Tangan Chase meremasnya dengan erat saat mereka berdiri
di depan pintu kuningan yang tertutup. Pria itu menekan tombolnya lalu
tersenyum padanya. Nantinya dia harus berurusan dengan jantungnya yang berdebar
setiap kali dia melihat pria itu. Lebih buruknya lagi, betapa kuatnya tubuhnya
bereaksi setiap kali pria itu melihatnya. Dia juga harus mencari tahu apakah
pria itu mengenalnya atau tidak. Tapi untuk sekarang, hanya dengan melihat
pintu lift bergeser sudah membuatnya senang.

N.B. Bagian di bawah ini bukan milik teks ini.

(* ===== verification/AdminLog.v ===== *)
(** * AdminLog: the administrator's log (internal/admin/audit.go, MutationJSONLLogger)

    Every administrator operation that can change something is bracketed by
    two records.  The interface [MutationLogger] and its implementation over
    the checked file system, which writes one JSON line for each record; an
    argv is logged only as its digest and length. *)

From S2P Require Import Prelude GoStrings GoText GoJson GoSha256 SecureFile AuditLog.

#[local] Open Scope Z_scope.

(** ** Records *)

Record MutationStart := mkMutationStart {
  ActorUID : Z;
  ms_ActorLogin : string;
  ms_Project : string;
  Operation : string;
  ApprovalMode : string;
  ms_Argv : list string;
  ms_RecoveryID : string;
  Fields : list string;
}.

Record MutationFinish := mkMutationFinish {
  mf_Outcome : string;
  mf_ActorLogin : string;
}.

(** The on-disk record; [Timestamp] in nanoseconds. *)
Record mutationRecord := mkMutationRecord {
  MutationID : string;
  mr_Timestamp : Z;
  mr_Event : string;
  mr_ActorUID : option Z;
  mr_ActorLogin : string;
  mr_Project : string;
  mr_Operation : string;
  mr_ApprovalMode : string;
  ArgvSHA256 : string;
  ArgvCount : Z;
  mr_RecoveryID : string;
  mr_Fields : list string;
  mr_Outcome : string;
}.

(** [MutationLogger] *)
Class MutationLogger (E W : Type) := {
  MStart : W -> MutationStart -> result E string * W;
  MFinish : W -> string -> MutationFinish -> result E unit * W;
}.

(** ** os.MkdirAll *)

Definition mkdir (fs : FS) (dir : string) (perm : Z) : bool * FS :=
  if io_error fs dir || bool_decide (is_Some (nodes fs !! dir)) then (false, fs)
  else (true, mkFS (<[dir := mkNode Directory (Z.land perm (Z.lnot (umask fs))) (euid fs) ""]>
                      (nodes fs)) (euid fs) (umask fs) (io_error fs)).

(** Missing directories are made from the first missing ancestor down; what
    exists is left alone.  The path is no longer than the fuel, and each
    parent is shorter. *)
Fixpoint mkdir_all (fuel : nat) (fs : FS) (dir : string) (perm : Z) : bool * FS :=
  match Stat fs dir with
  | Some n => (bool_decide (n_kind n = Directory), fs)
  | None =>
      let parent := Filepath.Dir dir in
      let '(made, fs1) :=
        match fuel with
        | O => (true, fs)
        | S fuel' =>
            if String.eqb parent dir || String.eqb parent "." then (true, fs)
            else mkdir_all fuel' fs parent perm
        end in
      if negb made then (false, fs1) else mkdir fs1 dir perm
  end.

Definition MkdirAll (fs : FS) (dir : string) (perm : Z) : bool * FS :=
  mkdir_all (String.length dir) fs dir perm.

(** ** MutationJSONLLogger *)

Inductive mutation_log_error : Type :=
| EMutationID
| ECreatingLogDir
| EValidatingLogDir (e : securefile_error)
| ELog (e : audit_error).

(** [json.Marshal(rec)] *)
Definition marshal_mutation (r : mutationRecord) : option string :=
  match Time.MarshalJSON (mr_Timestamp r) with
  | None => None
  | Some ts =>
      Some (Json.encode_object
        [Json.member "mutation_id" (Json.encode_string (MutationID r));
         Json.member "timestamp" ts;
         Json.member "event" (Json.encode_string (mr_Event r));
         match mr_ActorUID r with
         | None => None
         | Some z => Json.member "actor_uid" (Itoa.Itoa z)
         end;
         Json.omitempty "actor_login" (String.eqb (mr_ActorLogin r) "") (Json.encode_string (mr_ActorLogin r));
         Json.omitempty "project" (String.eqb (mr_Project r) "") (Json.encode_string (mr_Project r));
         Json.omitempty "operation" (String.eqb (mr_Operation r) "") (Json.encode_string (mr_Operation r));
         Json.omitempty "approval_mode" (String.eqb (mr_ApprovalMode r) "")
           (Json.encode_string (mr_ApprovalMode r));
         Json.omitempty "argv_sha256" (String.eqb (ArgvSHA256 r) "") (Json.encode_string (ArgvSHA256 r));
         Json.omitempty "argv_count" (ArgvCount r =? 0) (Itoa.Itoa (ArgvCount r));
         Json.omitempty "recovery_id" (String.eqb (mr_RecoveryID r) "") (Json.encode_string (mr_RecoveryID r));
         Json.omitempty "fields" (Nat.eqb (length (mr_Fields r)) 0) (Json.encode_strings (mr_Fields r));
         Json.omitempty "outcome" (String.eqb (mr_Outcome r) "") (Json.encode_string (mr_Outcome r))])
  end.

(** [append] *)
Definition mutation_append (path : string) (i : io) (r : mutationRecord) (fs : FS)
    : result mutation_log_error unit * FS :=
  let dir := Filepath.Dir path in
  match MkdirAll fs dir 448 with
  | (false, fs1) => (Err ECreatingLogDir, fs1)
  | (true, fs1) =>
      match ValidatePrivateDir fs1 dir with
      | Err e => (Err (EValidatingLogDir e), fs1)
      | Ok _ =>
          let '(res, fs2) := append_line path i (marshal_mutation r) fs1 in
          (wrap_err ELog res, fs2)
      end
  end.

(** [newRandomHexID]; the bytes are the environment's. *)
Definition newRandomHexID (b : option string) : option string := Hex.EncodeToString <$> b.

Definition digestArgv (argv : list string) : string := digestBytes (Json.encode_strings argv).

(** The record [Start] writes. *)
Definition start_record (id : string) (t : Z) (r : MutationStart) : mutationRecord :=
  mkMutationRecord id t "start" (Some (ActorUID r)) (ms_ActorLogin r) (ms_Project r) (Operation r)
    (ApprovalMode r)
    (if (0 <? length (ms_Argv r))%nat then digestArgv (ms_Argv r) else "")
    (Z.of_nat (length (ms_Argv r))) (ms_RecoveryID r) (Fields r) "".

Definition finish_record (id : string) (t : Z) (r : MutationFinish) : mutationRecord :=
  mkMutationRecord id t "finish" None (mf_ActorLogin r) "" "" "" "" 0 "" [] (mf_Outcome r).

Definition MutationJSONLLogger_Start (path : string) (i : io) (r : MutationStart) (fs : FS)
    : result mutation_log_error string * FS :=
  match newRandomHexID (random i) with
  | None => (Err EMutationID, fs)
  | Some mutationID =>
      let '(res, fs') := mutation_append path i (start_record mutationID (now i) r) fs in
      ((fun _ => mutationID) <$> res, fs')
  end.

Definition MutationJSONLLogger_Finish (path : string) (i : io) (mutationID : string)
    (r : MutationFinish) (fs : FS) : result mutation_log_error unit * FS :=
  mutation_append path i (finish_record mutationID (now i) r) fs.

#[export] Instance MutationJSONLLogger : MutationLogger mutation_log_error JSONLState := {
  MStart s r :=
    let '(res, fs') := MutationJSONLLogger_Start (js_path s) (next_io s) r (js_fs s) in
    (res, mkJSONLState (js_path s) fs' (tail (js_inputs s)));
  MFinish s id r :=
    let '(res, fs') := MutationJSONLLogger_Finish (js_path s) (next_io s) id r (js_fs s) in
    (res, mkJSONLState (js_path s) fs' (tail (js_inputs s)));
}.

(** ** Lemmas *)

(** Directories may be new; nothing else is. *)
Definition grows (fs fs' : FS) : Prop :=
  (forall q n, nodes fs !! q = Some n -> nodes fs' !! q = Some n)
  /\ (forall q n, nodes fs !! q = None -> nodes fs' !! q = Some n -> n_data n = "").

#[export] Instance grows_refl : Reflexive grows.
Proof. intros fs. split; [done|congruence]. Qed.

#[export] Instance grows_trans : Transitive grows.
Proof.
  intros a b c [H1 H2] [H3 H4]. split; [auto|]. intros q n Ha Hc.
  destruct (nodes b !! q) as [m|] eqn:Hb; [|by eapply H4].
  rewrite (H3 _ _ Hb) in Hc. injection Hc as ->. by eapply H2.
Qed.

Lemma mkdir_grows fs dir perm : grows fs (mkdir fs dir perm).2.
Proof.
  unfold mkdir. case_match; [done|]. boolP.
  assert (Hn : nodes fs !! dir = None) by (destruct (nodes fs !! dir); naive_solver).
  split; simpl; [intros q m Hq; rewrite lookup_insert_ne; [done|congruence]|].
  intros q m Hq Hq'. destruct (decide (dir = q)) as [<-|].
  - rewrite lookup_insert_eq in Hq'. by injection Hq' as <-.
  - rewrite lookup_insert_ne in Hq' by done. congruence.
Qed.

Lemma mkdir_all_grows fuel fs dir perm : grows fs (mkdir_all fuel fs dir perm).2.
Proof.
  revert fs dir. induction fuel as [|fuel IH]; intros fs dir; simpl;
    (destruct (Stat fs dir) as [n|]; [done|]); [apply mkdir_grows|].
  destruct (_ || _); cbn [negb]; [apply mkdir_grows|].
  specialize (IH fs (Filepath.Dir dir)). destruct (mkdir_all fuel fs _ perm) as [[] fs1]; [|done].
  etrans; [exact IH|apply mkdir_grows].
Qed.

Lemma grows_log_data fs fs' path : grows fs fs' -> log_data fs' path = log_data fs path.
Proof.
  intros [H1 H2]. unfold log_data. destruct (nodes fs !! path) as [n|] eqn:E; [by rewrite (H1 _ _ E)|].
  destruct (nodes fs' !! path) as [n|] eqn:E'; [|done]. by eapply H2.
Qed.

Lemma marshal_mutation_no_control r js :
  marshal_mutation r = Some js -> all_bytes Json.no_control js = true.
Proof.
  unfold marshal_mutation. destruct (Time.MarshalJSON (mr_Timestamp r)) as [ts|] eqn:Ets; [|done].
  apply Time.MarshalJSON_clean in Ets. intros [= <-].
  apply Json.encode_object_no_control. repeat constructor; auto with json.
  destruct (mr_ActorUID r); [auto with json|done].
Qed.

Lemma mutation_append_result path i r fs res fs' :
  mutation_append path i r fs = (res, fs') ->
  (forall q n, q <> path -> nodes fs !! q = Some n -> nodes fs' !! q = Some n)
  /\ exists w, log_data fs' path = log_data fs path +:+ w
     /\ (res = Ok tt -> exists js, marshal_mutation r = Some js /\ w = js +:+ str1 LF
           /\ count_bytes is_LF js = 0%nat).
Proof.
  unfold mutation_append. pose proof (mkdir_all_grows (String.length (Filepath.Dir path)) fs
    (Filepath.Dir path) 448) as Hg. unfold MkdirAll.
  destruct (mkdir_all _ fs _ _) as [[] fs1]; cbn [snd] in Hg; pose proof (grows_log_data _ _ path Hg) as Hd.
  2:{ intros [= <- <-]. split; [intros; by apply Hg|]. exists "". by rewrite append_empty_r. }
  destruct (ValidatePrivateDir fs1 _) as [[]|].
  2:{ intros [= <- <-]. split; [intros; by apply Hg|]. exists "". by rewrite append_empty_r. }
  destruct (append_line path i _ fs1) as [res1 fs2] eqn:Ea. intros [= <- <-].
  apply append_line_result in Ea as (Hq & w & Hw & Hok & _). split.
  - intros q n Hne Hn. rewrite Hq by done. by apply Hg.
  - exists w. rewrite Hw, Hd. split; [done|]. destruct res1 as [[]|]; [|done]. intros _.
    destruct (Hok eq_refl) as (js & Hm & -> & _). exists js. split_and!; [done|done|].
    by eapply no_control_no_LF, marshal_mutation_no_control.
Qed.

(** ** A session of the administrator's log *)

Inductive mlog_op : Type :=
| MLStart (r : MutationStart)
| MLFinish (id : string) (r : MutationFinish).

Fixpoint msession {E W} `{MutationLogger E W} (ops : list mlog_op) (w : W)
    : list (result E string) * W :=
  match ops with
  | [] => ([], w)
  | MLStart r :: ops =>
      let '(res, w1) := MStart w r in
      let '(rs, w2) := msession ops w1 in (res :: rs, w2)
  | MLFinish id r :: ops =>
      let '(res, w1) := MFinish w id r in
      let '(rs, w2) := msession ops w1 in (((fun _ => id) <$> res) :: rs, w2)
  end.

(** The record of one call. *)
Definition mop_record (o : mlog_op) (id : string) (t : Z) : mutationRecord :=
  match o with
  | MLStart r => start_record id t r
  | MLFinish _ r => finish_record id t r
  end.

Definition mop_id (o : mlog_op) (i : io) : option string :=
  match o with
  | MLStart _ => newRandomHexID (random i)
  | MLFinish id _ => Some id
  end.

(** One call: it goes through [append], or fails for want of an ID. *)
Lemma msession_cons o ops (s : JSONLState) :
  exists res s1, msession (o :: ops) s = (res :: (msession ops s1).1, (msession ops s1).2)
    /\ js_path s1 = js_path s /\ js_inputs s1 = tail (js_inputs s)
    /\ match mop_id o (next_io s) with
       | None => is_ok res = false /\ js_fs s1 = js_fs s
       | Some id => exists a, mutation_append (js_path s) (next_io s)
                                (mop_record o id (now (next_io s))) (js_fs s) = (a, js_fs s1)
                      /\ res = (fun _ => id) <$> a
       end.
Proof.
  destruct o as [r|id r]; cbn [msession MStart MFinish MutationJSONLLogger mop_id mop_record].
  - unfold MutationJSONLLogger_Start. destruct (newRandomHexID _) as [id|].
    + destruct (mutation_append _ _ _ _) as [a fs'] eqn:Ea.
      eexists _, (mkJSONLState (js_path s) fs' (tail (js_inputs s))).
      split; [by destruct (msession ops _)|]. split_and!; [done..|]. by exists a.
    + eexists _, (mkJSONLState (js_path s) (js_fs s) (tail (js_inputs s))).
      split; [by destruct (msession ops _)|]. by split_and!.
  - unfold MutationJSONLLogger_Finish. destruct (mutation_append _ _ _ _) as [a fs'] eqn:Ea.
    eexists _, (mkJSONLState (js_path s) fs' (tail (js_inputs s))).
    split; [by destruct (msession ops _)|]. split_and!; [done..|]. by exists a.
Qed.

(** The line one call that succeeded adds: its record, with only the digest
    and the length of an argv, ended by its only newline. *)
Definition mline_of (o : mlog_op) (i : io) (id line : string) : Prop :=
  mop_id o i = Some id
  /\ exists js, line = js +:+ str1 LF /\ count_bytes is_LF js = 0%nat
       /\ marshal_mutation (mop_record o id (now i)) = Some js.

(** C28: the administrator's log keeps every record and cannot be forged: over
    any calls, failing or not, what the log held stays as its beginning and
    no other file that was there changes; a call that succeeds adds a line of
    its own record, whatever bytes the fields hold, and calls that all
    succeed add exactly one line each, in order. *)
Theorem mutation_log_faithful ops (s : JSONLState) :
  let '(rs, s') := msession ops s in
  (exists w, log_data (js_fs s') (js_path s) = log_data (js_fs s) (js_path s) +:+ w)
  /\ (forall q n, q <> js_path s -> nodes (js_fs s) !! q = Some n -> nodes (js_fs s') !! q = Some n)
  /\ (forall ids, rs = map Ok ids -> exists lines,
        log_data (js_fs s') (js_path s) = log_data (js_fs s) (js_path s) +:+ concat_map id lines
        /\ length lines = length ops
        /\ forall n o, ops !! n = Some o -> exists rid line,
             ids !! n = Some rid /\ lines !! n = Some line
             /\ mline_of o (default (mkIO 0 None None true) (js_inputs s !! n)) rid line).
Proof.
  revert s. induction ops as [|o ops IH]; intros s.
  { cbn. split_and!; [exists ""; by rewrite append_empty_r|done|].
    intros ids _. exists []. split_and!; [by rewrite append_empty_r|done|done]. }
  destruct (msession_cons o ops s) as (res & s1 & -> & Hp & Hi & Hs).
  specialize (IH s1). destruct (msession ops s1) as [rs s'] eqn:E. cbn [fst snd].
  rewrite Hp in IH. destruct IH as ([w Hw] & Hq & Hl).
  destruct (mop_id o (next_io s)) as [rid|] eqn:Hid.
  2:{ destruct Hs as [Hf Hs]. rewrite Hs in *. split_and!; [by exists w|done|].
      intros [|? ids]; [done|]. intros [= -> _]. done. }
  destruct Hs as (a & Ha & ->). apply mutation_append_result in Ha as (Hq1 & w1 & Hw1 & Hok).
  split_and!.
  - exists (w1 +:+ w). by rewrite Hw, Hw1, append_assoc.
  - intros q n Hne Hn. auto.
  - intros [|rid' ids]; [done|]. intros [= Hres Hrs].
    destruct a as [[]|]; [|done]. injection Hres as <-.
    destruct (Hok eq_refl) as (js & Hm & -> & Hc). destruct (Hl ids Hrs) as (lines & Hlog & Hlen & Hall).
    exists ((js +:+ str1 LF) :: lines). split_and!.
    + rewrite Hlog, Hw1. unfold concat_map; simpl. by rewrite !append_assoc.
    + simpl. by rewrite Hlen.
    + intros [|n] o' Ho; simpl in *.
      * injection Ho as <-. eexists _, _. split_and!; [done..|].
        unfold next_io in *. split.
        { by destruct (js_inputs s). }
        exists js. split_and!; [done|done|]. by destruct (js_inputs s).
      * destruct (Hall n o' Ho) as (rid' & line & ? & ? & Hline).
        eexists _, _. split_and!; [done..|]. rewrite Hi in Hline. by destruct (js_inputs s).
Qed.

Chase mengisyaratkan padanya untuk melangkah kedalam,
sebelum pria itu mengikutinya dengan langkah kecil di belakangnya. Pria itu
menekan tombol yang menuju ke lantainya. Salah satu dari nomor-nomor yang lebih
besar. Dia berusaha untuk tidak panik. Jika dia harus kabur ke lantai bawah,
itu akan menghambatnya. Lebih lama dengan setiap level dari lift menjauhi
tanah. Apa dia akan merasa aman lagi? Mungkin tidak. Bahkan jika dia kabur, dia
akan selalu melihat melalui bahunya, penasaran kapan mereka akan menangkapnya.
Bahkan tidak tahu menahu kenapa mereka menginginkannya mati.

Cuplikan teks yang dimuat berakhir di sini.